**ACTION ITEM**
Please copy each line of the records below that includes the word "Definition".

Records from a data collection:
(* ===== verification/VirtqProofs.v ===== *)
(** * The rings stay in step with the device

    The counters wrap at 2^16 and the device's report is untrusted; against the
    counts that do not wrap, the transmit ring never posts over a descriptor in
    flight and never reaps what was not posted, and the receive ring drains
    exactly what the device reported, slot after slot. *)

From S2P Require Import Prelude Virtq.
Import Virtq.
Open Scope Z_scope.

Module VirtqProofs.

(** A ring size a split virtqueue may have divides the counters' range. *)
Definition size_ok (n : Z) : Prop := 0 < n ≤ u_max 16 ∧ (n | 2 ^ 16).

(** ** Counters *)

Lemma as_u_range x : 0 ≤ as_u 16 x ≤ u_max 16.
Proof. unfold as_u, u_max. pose proof (Z.mod_pos_bound x (2 ^ 16)). lia. Qed.
Lemma wrap_add x k : wrapping_add (as_u 16 x) k = as_u 16 (x + k).
Proof. unfold wrapping_add, as_u. by rewrite Zplus_mod_idemp_l. Qed.
Lemma wrap_sub x y : wrapping_sub (as_u 16 x) (as_u 16 y) = as_u 16 (x - y).
Proof. unfold wrapping_sub, as_u. by rewrite <-Zminus_mod. Qed.
Lemma wrap_small x : 0 ≤ x ≤ u_max 16 → as_u 16 x = x.
Proof. intros H. apply Z.mod_small. unfold u_max in H. lia. Qed.
Lemma as_u_cur c : 0 ≤ c ≤ u_max 16 → c = as_u 16 c.
Proof. intros H. by rewrite wrap_small. Qed.

(** A slot is the count modulo the size, however often the counter wrapped. *)
Lemma slot_wraps n x : size_ok n → slot_of (as_u 16 x) n = Done (x mod n).
Proof.
  intros [Hn [k Hk]]. unfold slot_of, as_u. rewrite (proj2 (Z.eqb_neq _ _)) by lia. f_equal.
  rewrite Hk, Z.mul_comm. by rewrite Z.rem_mul_r, Z.mul_comm, Z_mod_plus_full, Zmod_mod by lia.
Qed.

(** Counts less than a lap of the ring apart have distinct slots. *)
Lemma slots_apart n a b : 0 < n → a < b < a + n → a mod n ≠ b mod n.
Proof.
  intros Hn Hab He. assert ((b - a) mod n = 0) as Hz by (rewrite Zminus_mod, He, Z.sub_diag; by rewrite Zmod_0_l).
  rewrite Z.mod_small in Hz by lia. lia.
Qed.

(** How far a counter is behind the index reported. *)
Lemma lag_zero x cur : 0 ≤ cur ≤ u_max 16 → as_u 16 (cur - x) = 0 ↔ as_u 16 x = cur.
Proof.
  intros Hc. rewrite (as_u_cur cur Hc) at 2. unfold as_u. split; intros H.
  - replace cur with (x + (cur - x)) by lia. by rewrite <-Zplus_mod_idemp_r, H, Z.add_0_r.
  - by rewrite Zminus_mod, H, Z.sub_diag.
Qed.
Lemma lag_step x cur : 0 ≤ cur ≤ u_max 16 → as_u 16 x ≠ cur → as_u 16 (cur - (x + 1)) = as_u 16 (cur - x) - 1.
Proof.
  intros Hc He. pose proof (as_u_range (cur - x)) as Hr. pose proof (lag_zero x cur Hc) as Hz.
  replace (cur - (x + 1)) with ((cur - x) - 1) by lia. unfold as_u in *. rewrite Zminus_mod.
  rewrite (Z.mod_small 1) by lia. rewrite Z.mod_small; [done|]. unfold u_max in Hr.
  destruct (Z.eq_dec ((cur - x) mod 2 ^ 16) 0) as [E|E]; [by apply Hz in E|lia].
Qed.

(** ** Transmitting *)

Lemma reap_count fuel x cur n : 0 ≤ cur ≤ u_max 16 → 0 ≤ n → n + Z.of_nat fuel ≤ u_max 16 →
  reap_f fuel (as_u 16 x) cur n =
    let m := Z.min (Z.of_nat fuel) (as_u 16 (cur - x)) in (as_u 16 (x + m), n + m).
Proof.
  intros Hc. revert x n. induction fuel as [|fuel IH]; intros x n Hn Hf; cbn [reap_f].
  { cbn zeta. pose proof (as_u_range (cur - x)). rewrite Z.min_l by lia. cbn. by rewrite !Z.add_0_r. }
  destruct (Z.eqb_spec (as_u 16 x) cur) as [He|He].
  - cbn zeta. rewrite (proj2 (lag_zero x cur Hc) He), Z.min_r by lia. by rewrite !Z.add_0_r.
  - rewrite wrap_add. unfold wrapping_add. rewrite (wrap_small (n + 1)) by lia. rewrite IH by lia. cbn zeta.
    rewrite (lag_step x cur Hc He). pose proof (as_u_range (cur - x)).
    f_equal; [f_equal|]; lia.
Qed.

(** The ring and the counts it stands for. *)
Definition tx_ok (n : Z) (s : tx_run) : Prop :=
  0 ≤ reaped s ≤ posted s ∧ posted s ≤ reaped s + n ∧
  ring s = mkTx n (as_u 16 (posted s)) (as_u 16 (reaped s)).

Lemma tx_in_flight n s : size_ok n → tx_ok n s → in_flight (ring s) = posted s - reaped s.
Proof.
  intros [Hn _] (H1 & H2 & ->). unfold in_flight. cbn [tx_avail_idx tx_seen_used]. rewrite wrap_sub. apply wrap_small. lia.
Qed.
Lemma tx_reap_ok n s cur cap : size_ok n → tx_ok n s → 0 ≤ cur ≤ u_max 16 → 0 ≤ cap ≤ u_max 16 →
  reap (ring s) cur cap =
    let m := Z.min (Z.min (posted s - reaped s) cap) (as_u 16 (cur - reaped s)) in
    (mkTx n (as_u 16 (posted s)) (as_u 16 (reaped s + m)), m).
Proof.
  intros Hn Hs Hc Hcap. unfold reap. rewrite (tx_in_flight n s Hn Hs). destruct Hs as (H1 & H2 & ->), Hn as [Hn _].
  cbn [tx_size tx_avail_idx tx_seen_used]. rewrite reap_count by lia. cbn zeta. by rewrite Z2Nat.id by lia.
Qed.
Lemma tx_step_ok n s s' : size_ok n → tx_ok n s → tx_step s s' → tx_ok n s'.
Proof.
  intros Hn Hs Hstep. destruct Hstep as [s Hp|s cur cap Hc Hcap].
  - unfold can_post in Hp. apply Z.ltb_lt in Hp. rewrite (tx_in_flight n s Hn Hs) in Hp. destruct Hs as (H1 & H2 & Hr).
    rewrite Hr in Hp. cbn [tx_size] in Hp. split; [cbn [reaped posted]; lia|]. split; [cbn [reaped posted]; lia|].
    unfold commit_post. rewrite Hr. cbn [ring posted reaped fst tx_size tx_avail_idx tx_seen_used]. by rewrite wrap_add.
  - rewrite (tx_reap_ok n s cur cap Hn Hs Hc Hcap). cbn zeta. pose proof (as_u_range (cur - reaped s)).
    destruct Hs as (H1 & H2 & Hr).
    split; [cbn [reaped posted snd]; lia|]. split; [cbn [reaped posted snd]; lia|done].
Qed.
Lemma tx_reach_ok n s : size_ok n → rtc tx_step (mkTxRun (tx_new n) 0 0) s → tx_ok n s.
Proof.
  intros Hn. apply (rtc_keeps tx_step (tx_ok n)).
  - intros x y Hxy Hx. by eapply tx_step_ok.
  - destruct Hn as [Hn _]. split; [cbn [reaped posted]; lia|]. split; [cbn [reaped posted]; lia|done].
Qed.

(** ** Receiving *)

Lemma rx_drain_ok n a s cur fuel : size_ok n → 0 ≤ cur ≤ u_max 16 → (Z.to_nat (as_u 16 (cur - s)) < fuel)%nat →
  rx_drain fuel (mkRx n (as_u 16 a) (as_u 16 s)) cur =
    let m := as_u 16 (cur - s) in
    Done (mkRx n (as_u 16 (a + m)) cur, (λ i, ((s + i) mod n, (a + i) mod n)) <$> seqZ 0 m).
Proof.
  intros Hn Hc. revert a s. induction fuel as [|fuel IH]; intros a s Hf; [lia|]. cbn [rx_drain].
  unfold take_used. cbn [rx_seen_used rx_size rx_avail_idx]. pose proof (as_u_range (cur - s)) as Hr.
  destruct (Z.eqb_spec (as_u 16 s) cur) as [He|He].
  - rewrite (proj2 (lag_zero s cur Hc) He). obind. cbn zeta. by rewrite Z.add_0_r, He.
  - rewrite slot_wraps by done. obind. unfold recycle_slot. cbn [rx_seen_used rx_size rx_avail_idx].
    rewrite slot_wraps by done. obind. rewrite !wrap_add.
    assert (as_u 16 (cur - s) ≠ 0) as Hne by (intros E; by apply He, (lag_zero s cur Hc)).
    rewrite IH by (rewrite lag_step by done; lia). rewrite lag_step by done. obind. cbn zeta. f_equal. f_equal.
    + f_equal. f_equal. lia.
    + rewrite (seqZ_cons 0 (as_u 16 (cur - s))) by lia. cbn [fmap list_fmap]. rewrite !Z.add_0_r. f_equal.
      rewrite <-(fmap_add_seqZ 1 0), <-list_fmap_compose. rewrite Z.sub_1_r.
      apply list_fmap_ext. intros i x _. unfold compose. f_equal; f_equal; lia.
Qed.

(** ** The theorems *)

(** C38: in every run of the transmit ring, whatever used index the device reports
    and however often the counters wrap, no more than the ring's size is in
    flight, nothing is reaped that was not posted, the gate is open exactly while
    a slot is free, and the slot the next post uses holds no descriptor in
    flight. *)
Theorem tx_exclusive n s : size_ok n → rtc tx_step (mkTxRun (tx_new n) 0 0) s →
  0 ≤ reaped s ≤ posted s ∧ posted s ≤ reaped s + n ∧ in_flight (ring s) = posted s - reaped s ∧
  can_post (ring s) = bool_decide (posted s < reaped s + n) ∧
  next_slot (ring s) = Done (posted s mod n) ∧
  (can_post (ring s) = true → ∀ k, reaped s ≤ k < posted s → k mod n ≠ posted s mod n).
Proof.
  intros Hn Hs%tx_reach_ok; [|done]. pose proof (tx_in_flight n s Hn Hs) as Hf. pose proof Hs as (H1 & H2 & Hr).
  assert (can_post (ring s) = bool_decide (posted s < reaped s + n)) as Hp.
  { unfold can_post. rewrite Hf, Hr. cbn [tx_size]. apply eq_iff_eq_true. rewrite Z.ltb_lt, bool_decide_eq_true. lia. }
  split; [done|]. split; [done|]. split; [done|]. split; [done|]. split.
  - unfold next_slot. rewrite Hr. cbn [tx_size tx_avail_idx]. by apply slot_wraps.
  - rewrite Hp, bool_decide_eq_true. intros Hlt k Hk. apply slots_apart; [apply Hn|lia].
Qed.
Lemma tx_exclusive_witness :
  let s := mkTxRun (mkTx 16 1 1) 1 1 in in_flight (ring s) = 0 ∧ next_slot (ring s) = Done 1.
Proof.
  destruct (tx_exclusive 16 (mkTxRun (mkTx 16 1 1) 1 1)) as (_ & _ & H1 & _ & H2 & _); [| |by split].
  - split; [unfold u_max; lia|by exists 4096].
  - eapply rtc_l; [by apply tx_post|]. eapply rtc_l; [|apply rtc_refl].
    refine (tx_reap (mkTxRun (mkTx 16 1 0) 1 0) 30000 16 _ _); unfold u_max; lia.
Defined.

(** A reap counts the least of what is in flight, the cap and how far the
    reported index is ahead, and frees exactly that many slots: a report far
    ahead of what was posted frees no more than was posted, and an honest one
    within the cap frees it all. *)
Theorem tx_reap_exact n s cur cap : size_ok n → rtc tx_step (mkTxRun (tx_new n) 0 0) s →
  0 ≤ cur ≤ u_max 16 → 0 ≤ cap ≤ u_max 16 →
  let m := Z.min (Z.min (posted s - reaped s) cap) (as_u 16 (cur - reaped s)) in
  (reap (ring s) cur cap).2 = m ∧ in_flight (reap (ring s) cur cap).1 = posted s - reaped s - m ∧
  (posted s - reaped s ≤ cap → cur = as_u 16 (posted s) → m = posted s - reaped s).
Proof.
  intros Hn Hs%tx_reach_ok Hc Hcap m; [|done]. rewrite (tx_reap_ok n s cur cap Hn Hs Hc Hcap). fold m. cbn zeta.
  destruct Hs as (H1 & H2 & _), Hn as [Hn _]. split; [done|]. pose proof (as_u_range (cur - reaped s)) as Hr. split.
  - unfold in_flight. cbn [fst tx_avail_idx tx_seen_used]. rewrite wrap_sub. rewrite wrap_small by lia. lia.
  - intros Hle ->. assert (as_u 16 (as_u 16 (posted s) - reaped s) = posted s - reaped s) as E.
    { unfold as_u at 1 2. rewrite Zminus_mod_idemp_l. apply wrap_small. lia. }
    lia.
Qed.
Lemma tx_reap_exact_witness : (reap (mkTx 16 4 0) 30004 16).2 = 4.
Proof.
  destruct (tx_reap_exact 16 (mkTxRun (mkTx 16 4 0) 4 0) 30004 16) as (H & _); [| | | |done].
  - split; [unfold u_max; lia|by exists 4096].
  - do 4 (eapply rtc_l; [by apply tx_post|]). apply rtc_refl.
  - unfold u_max. lia.
  - unfold u_max. lia.
Defined.

(** A drain of the receive ring ends and takes exactly the entries up to the
    index the device reported, in order: the used slots follow the cursor, the
    avail slots each is recycled into follow the other, across any wrap, all
    within the ring. *)
Theorem rx_drains n a s cur : size_ok n → 0 ≤ cur ≤ u_max 16 →
  let m := as_u 16 (cur - s) in
  rx_drain (S (Z.to_nat m)) (mkRx n (as_u 16 a) (as_u 16 s)) cur =
    Done (mkRx n (as_u 16 (a + m)) cur, (λ i, ((s + i) mod n, (a + i) mod n)) <$> seqZ 0 m) ∧
  Forall (λ x : Z * Z, 0 ≤ x.1 < n ∧ 0 ≤ x.2 < n) ((λ i, ((s + i) mod n, (a + i) mod n)) <$> seqZ 0 m).
Proof.
  intros Hn Hc m. split; [by apply rx_drain_ok; [..|unfold m; lia]|]. apply Forall_fmap, Forall_forall. intros i _.
  unfold compose. cbn [fst snd]. destruct Hn as [Hn _]. split; apply Z.mod_pos_bound; lia.
Qed.
Lemma rx_drains_witness : rx_drain 4 (mkRx 16 (as_u 16 65535) (as_u 16 65534)) 1 =
  Done (mkRx 16 2 1, [(14, 15); (15, 0); (0, 1)]).
Proof.
  destruct (rx_drains 16 65535 65534 1) as [H _]; [split; [unfold u_max; lia|by exists 4096]|unfold u_max; lia|].
  exact H.
Defined.

End VirtqProofs.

**COMPLETED TASK**
Definition size_ok (n : Z) : Prop := 0 < n ≤ u_max 16 ∧ (n | 2 ^ 16).
Definition tx_ok (n : Z) (s : tx_run) : Prop :=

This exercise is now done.